_TASK DIRECTIONS_
All of the lines below should be printed again exactly as they are.

-- EXCERPTED DATA follows --

(** C4. One [rotateKey] that the storage layer lets through turns every
    [active] key [inactive] and leaves the other keys as they were,
    appends exactly one key, which is [active], has a version one above
    the greatest version present (1 on an empty table) and is valid from
    the time of the call until 90 days later; exactly one key is active
    afterwards; no other table changes.  Under any faults the call either
    throws and leaves the database as it was, or completes in full. *)
Theorem rotateKey_rotates_atomically
    (publicKey privateKeyEncrypted keyAlgorithm : string)
    (createdBy : option string) (rt : Runtime) (db : Db) :
  let newKey :=
    rotated_in publicKey privateKeyEncrypted keyAlgorithm createdBy rt db in
  let db' :=
    rotated publicKey privateKeyEncrypted keyAlgorithm createdBy rt db in
  ProviderKeyModel.rotateKey ProviderKeyModel.no_fault publicKey
    privateKeyEncrypted keyAlgorithm createdBy rt db = (Returned newKey, db')
  /\ provider_keys db'
     = (map ProviderKeyModel.retire (provider_keys db) ++ [newKey])%list
  /\ (forall k, status k = active ->
                ProviderKeyModel.retire k
                = ProviderKeyModel.with_status inactive k)
  /\ (forall k, status k <> active -> ProviderKeyModel.retire k = k)
  /\ status newKey = active
  /\ (forall k, In k (provider_keys db) -> key_version k < key_version newKey)
  /\ (provider_keys db = [] -> key_version newKey = 1)
  /\ (provider_keys db <> [] ->
      exists k, In k (provider_keys db)
                /\ key_version newKey = key_version k + 1)
  /\ valid_from newKey = now rt
  /\ valid_until newKey = Some (now rt + 90 * 86400000)
  /\ count_active (provider_keys db') = 1%nat
  /\ length (provider_keys db') = S (length (provider_keys db))
  /\ (users db' = users db /\ consumers db' = consumers db
      /\ tokens db' = tokens db /\ user_roles db' = user_roles db)
  /\ (forall faults,
        (exists e,
           ProviderKeyModel.rotateKey faults publicKey privateKeyEncrypted
             keyAlgorithm createdBy rt db = (Thrown e, db))
        \/
        ProviderKeyModel.rotateKey faults publicKey privateKeyEncrypted
          keyAlgorithm createdBy rt db = (Returned newKey, db')).
Proof.
  cbv zeta.
  split; [apply rotateKey_completes|].
  split; [reflexivity|].
  split.
  { intros k Hk. unfold ProviderKeyModel.retire, ProviderKeyModel.is_active.
    rewrite Hk. reflexivity. }
  split.
  { intros k Hk. unfold ProviderKeyModel.retire, ProviderKeyModel.is_active.
    destruct (status k); [contradiction|reflexivity|reflexivity]. }
  split; [reflexivity|].
  destruct (new_version_spec db) as (Habove & Hfirst & Hnext).
  split; [exact Habove|]. split; [exact Hfirst|]. split; [exact Hnext|].
  split; [reflexivity|]. split; [reflexivity|].
  split.
  { unfold count_active, rotated. cbn [provider_keys set_provider_keys].
    rewrite filter_app, no_active_after_retire. reflexivity. }
  split.
  { unfold rotated. cbn [provider_keys set_provider_keys].
    rewrite length_app, length_map. cbn. lia. }
  split; [repeat split|].
  intros faults. apply rotateKey_all_or_nothing.
Qed.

-- EXCERPTED DATA concluded --

_SOLUTION TO THIS TASK_
(** C4. One [rotateKey] that the storage layer lets through turns every
    [active] key [inactive] and leaves the other keys as they were,
    appends exactly one key, which is [active], has a version one above
    the greatest version present (1 on an empty table) and is valid from
    the time of the call until 90 days later; exactly one key is active
    afterwards; no other table changes.  Under any faults the call either
    throws and leaves the database as it was, or completes in full. *)
Theorem rotateKey_rotates_atomically
    (publicKey privateKeyEncrypted keyAlgorithm : string)
    (createdBy : option string) (rt : Runtime) (db : Db) :
  let newKey :=
    rotated_in publicKey privateKeyEncrypted keyAlgorithm createdBy rt db in
  let db' :=
    rotated publicKey privateKeyEncrypted keyAlgorithm createdBy rt db in
  ProviderKeyModel.rotateKey ProviderKeyModel.no_fault publicKey
    privateKeyEncrypted keyAlgorithm createdBy rt db = (Returned newKey, db')
  /\ provider_keys db'
     = (map ProviderKeyModel.retire (provider_keys db) ++ [newKey])%list
  /\ (forall k, status k = active ->
                ProviderKeyModel.retire k
                = ProviderKeyModel.with_status inactive k)
  /\ (forall k, status k <> active -> ProviderKeyModel.retire k = k)
  /\ status newKey = active
  /\ (forall k, In k (provider_keys db) -> key_version k < key_version newKey)
  /\ (provider_keys db = [] -> key_version newKey = 1)
  /\ (provider_keys db <> [] ->
      exists k, In k (provider_keys db)
                /\ key_version newKey = key_version k + 1)
  /\ valid_from newKey = now rt
  /\ valid_until newKey = Some (now rt + 90 * 86400000)
  /\ count_active (provider_keys db') = 1%nat
  /\ length (provider_keys db') = S (length (provider_keys db))
  /\ (users db' = users db /\ consumers db' = consumers db
      /\ tokens db' = tokens db /\ user_roles db' = user_roles db)
  /\ (forall faults,
        (exists e,
           ProviderKeyModel.rotateKey faults publicKey privateKeyEncrypted
             keyAlgorithm createdBy rt db = (Thrown e, db))
        \/
        ProviderKeyModel.rotateKey faults publicKey privateKeyEncrypted
          keyAlgorithm createdBy rt db = (Returned newKey, db')).
Proof.
  cbv zeta.
  split; [apply rotateKey_completes|].
  split; [reflexivity|].
  split.
  { intros k Hk. unfold ProviderKeyModel.retire, ProviderKeyModel.is_active.
    rewrite Hk. reflexivity. }
  split.
  { intros k Hk. unfold ProviderKeyModel.retire, ProviderKeyModel.is_active.
    destruct (status k); [contradiction|reflexivity|reflexivity]. }
  split; [reflexivity|].
  destruct (new_version_spec db) as (Habove & Hfirst & Hnext).
  split; [exact Habove|]. split; [exact Hfirst|]. split; [exact Hnext|].
  split; [reflexivity|]. split; [reflexivity|].
  split.
  { unfold count_active, rotated. cbn [provider_keys set_provider_keys].
    rewrite filter_app, no_active_after_retire. reflexivity. }
  split.
  { unfold rotated. cbn [provider_keys set_provider_keys].
    rewrite length_app, length_map. cbn. lia. }
  split; [repeat split|].
  intros faults. apply rotateKey_all_or_nothing.
Qed.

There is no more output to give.